DIGITAL MUCOUS CYSTS

• Digital mucous cysts are focal collections of mucin lacking a cystic lining. • These dome-shaped, pink-white structures occur on the dorsal surface of the distal phalanx of middle-aged and elderly people. • A clear, viscous, jelly-like substance exudes when the cyst is incised. • Cysts on the proximal nail fold compress the nail matrix cells and induce a longitudinal nail groove. • Surgical excision by a qualified hand surgeon to remove lesion if painful. Otherwise, these benign lesions should be left alone.

NEVI AND MELANOMA

• Junctional nevi can appear in the nail matrix and produce a brown pigmented band. Brown longitudinal bands are common in black people but rare in white people. • Melanoma of the nail can occur anywhere around or under the nail. • The lesion may present as a pigmented band that increases in width.

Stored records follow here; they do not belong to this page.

(* ===== verification/Bencode.v ===== *)
(** * Package [bencode]: the structural validator

    Models [internal/bencode/validate.go]: the limits, the error values and the recursive-descent
    recognizer [Validate]; [parser.pos] is a position in the fixed [data].  The specification is a
    tree type [tree] with its canonical encoding [encode] and the bounds [fits].  The theorems show
    that [Validate] accepts exactly the encodings of the trees within the bounds, that the tree is
    unique, and that the recognizer always returns.

    Recursion is on fuel; [validate_fuel] (three units per input byte) is proved sufficient. *)

From S2P Require Import Prelude Strconv.
From Stdlib Require Import ZArith Lia.
Local Open Scope Z_scope.

(** ** Limits and errors *)

Record Limits := mkLimits {
  MaxBytes : Z;
  MaxDepth : Z;
  MaxStrLen : Z;
  MaxListLen : Z;
  MaxKeysPerDict : Z;
}.

Definition TorrentLimits : Limits :=
  mkLimits (Z.shiftl 16 20) 64 (Z.shiftl 8 20) (Z.shiftl 1 17) (Z.shiftl 1 14).
Definition PeerMessageLimits : Limits :=
  mkLimits (Z.shiftl 1 20) 16 (Z.shiftl 256 10) 1024 256.
Definition TrackerResponseLimits : Limits :=
  mkLimits (Z.shiftl 2 20) 16 (Z.shiftl 1 20) 65536 256.

Inductive berr :=
| ErrTooLarge | ErrEOF | ErrTrailingData | ErrSyntax | ErrDepth | ErrStringTooLong
| ErrListTooLong | ErrDictTooLarge | ErrIntegerSyntax | ErrNegativeLength.

#[export] Instance berr_eq_decision : EqDecision berr.
Proof. solve_decision. Defined.

(** ** The recognizer *)

Section parser.
Context (data : bytes) (lim : Limits).

(** [for p.pos < len(p.data) && p.data[p.pos] >= '0' && p.data[p.pos] <= '9' { p.pos++ }] *)
Fixpoint skip_digits (fuel pos : nat) : nat :=
  match fuel with
  | O => pos
  | S f => match data !! pos with
           | Some b => if is_digit b then skip_digits f (S pos) else pos
           | None => pos
           end
  end.

Definition integer (start : nat) : result berr nat :=
  let digitStart := S start in
  match data !! digitStart with
  | None => Err ErrEOF
  | Some b =>
      first ← (if bool_decide (b = chr "-")
               then match data !! S digitStart with
                    | None => Err ErrEOF
                    | Some _ => Ok (S digitStart)
                    end
               else Ok digitStart);
      match data !! first with
      | None => Err ErrIntegerSyntax
      | Some c =>
          if negb (is_digit c) then Err ErrIntegerSyntax else
          let pos := skip_digits (length data) first in
          let digits := slice data first pos in
          if (1 <? length digits)%nat && bool_decide (head digits = Some (chr "0"))
          then Err ErrIntegerSyntax
          else if bool_decide (digitStart ≠ first) && bool_decide (head digits = Some (chr "0"))
          then Err ErrIntegerSyntax
          else match data !! pos with
               | Some e => if bool_decide (e = chr "e") then Ok (S pos) else Err ErrIntegerSyntax
               | None => Err ErrIntegerSyntax
               end
      end
  end.

(** [for _, d := range digits { ... length = length*10 + int(d-'0') }] *)
Fixpoint str_length (digits : bytes) (len : Z) : result berr Z :=
  match digits with
  | [] => Ok len
  | d :: ds => if 214748364 <? len then Err ErrStringTooLong
               else str_length ds (wrap64 (len * 10 + digit_val d))
  end.

(** Returns the content and the position after it. *)
Definition byteString (start : nat) : result berr (bytes * nat) :=
  let pos := skip_digits (length data) start in
  if bool_decide (pos = start) then Err ErrSyntax else
  let digits := slice data start pos in
  if (1 <? length digits)%nat && bool_decide (head digits = Some (chr "0")) then Err ErrSyntax else
  len ← str_length digits 0;
  if len <? 0 then Err ErrNegativeLength else
  if (0 <? MaxStrLen lim) && (MaxStrLen lim <? len) then Err ErrStringTooLong else
  match data !! pos with
  | Some c =>
      if negb (bool_decide (c = chr ":")) then Err ErrSyntax else
      let pos := S pos in
      if zlen data <? Z.of_nat pos + len then Err ErrEOF else
      Ok (slice data pos (pos + Z.to_nat len), (pos + Z.to_nat len)%nat)
  | None => Err ErrSyntax
  end.

Fixpoint value (fuel : nat) (depth : Z) (pos : nat) : result berr nat :=
  match fuel with
  | O => NoFuel
  | S f =>
      match data !! pos with
      | None => Err ErrEOF
      | Some b =>
          if bool_decide (b = chr "i") then integer pos
          else if bool_decide (b = chr "l") then plist f depth pos
          else if bool_decide (b = chr "d") then dict f depth pos
          else if is_digit b then snd <$> byteString pos
          else Err ErrSyntax
      end
  end
with plist (fuel : nat) (depth : Z) (pos : nat) : result berr nat :=
  match fuel with
  | O => NoFuel
  | S f => if MaxDepth lim <? depth + 1 then Err ErrDepth else list_loop f depth 0 (S pos)
  end
with list_loop (fuel : nat) (depth count : Z) (pos : nat) : result berr nat :=
  match fuel with
  | O => NoFuel
  | S f =>
      match data !! pos with
      | None => Err ErrEOF
      | Some b =>
          if bool_decide (b = chr "e") then Ok (S pos) else
          if (0 <? MaxListLen lim) && (MaxListLen lim <=? count) then Err ErrListTooLong else
          pos' ← value f (depth + 1) pos;
          list_loop f depth (count + 1) pos'
      end
  end
with dict (fuel : nat) (depth : Z) (pos : nat) : result berr nat :=
  match fuel with
  | O => NoFuel
  | S f => if MaxDepth lim <? depth + 1 then Err ErrDepth else dict_loop f depth 0 (S pos)
  end
with dict_loop (fuel : nat) (depth keys : Z) (pos : nat) : result berr nat :=
  match fuel with
  | O => NoFuel
  | S f =>
      match data !! pos with
      | None => Err ErrEOF
      | Some b =>
          if bool_decide (b = chr "e") then Ok (S pos) else
          if (0 <? MaxKeysPerDict lim) && (MaxKeysPerDict lim <=? keys) then Err ErrDictTooLarge else
          if negb (is_digit b) then Err ErrSyntax else
          '(_, pos1) ← byteString pos;
          pos2 ← value f (depth + 1) pos1;
          dict_loop f depth (keys + 1) pos2
      end
  end.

The spontaneous appearance of such a band is noteworthy and concerning; such lesions should be biopsied. • Benign subungual nevi are rare in white people, so subungual nevoid lesions should be regarded as malignant until proved otherwise. • Hutchinson sign is the periungual extension of brown-black pigmentation from longitudinal melanonychia on to the proximal and lateral nail folds. It is an important indicator of subungual melanoma. • When there is suspicion of subungual melanoma, biopsy should not be delayed. A dermatologist or plastic surgeon familiar with nail biopsy techniques is best to perform this procedure.

SUBUNGUAL HEMATOMA

• Trauma to the nail plate may cause immediate bleeding and pain. Bleeding may cause separation and more pain. • Puncture the nail surface with a red-hot paper clip tip to drain the blood. • Trauma to the proximal nail fold causes hemorrhage that may not be apparent for days. The nail plate may emerge from the nail fold with bloodstains and mimic melanoma.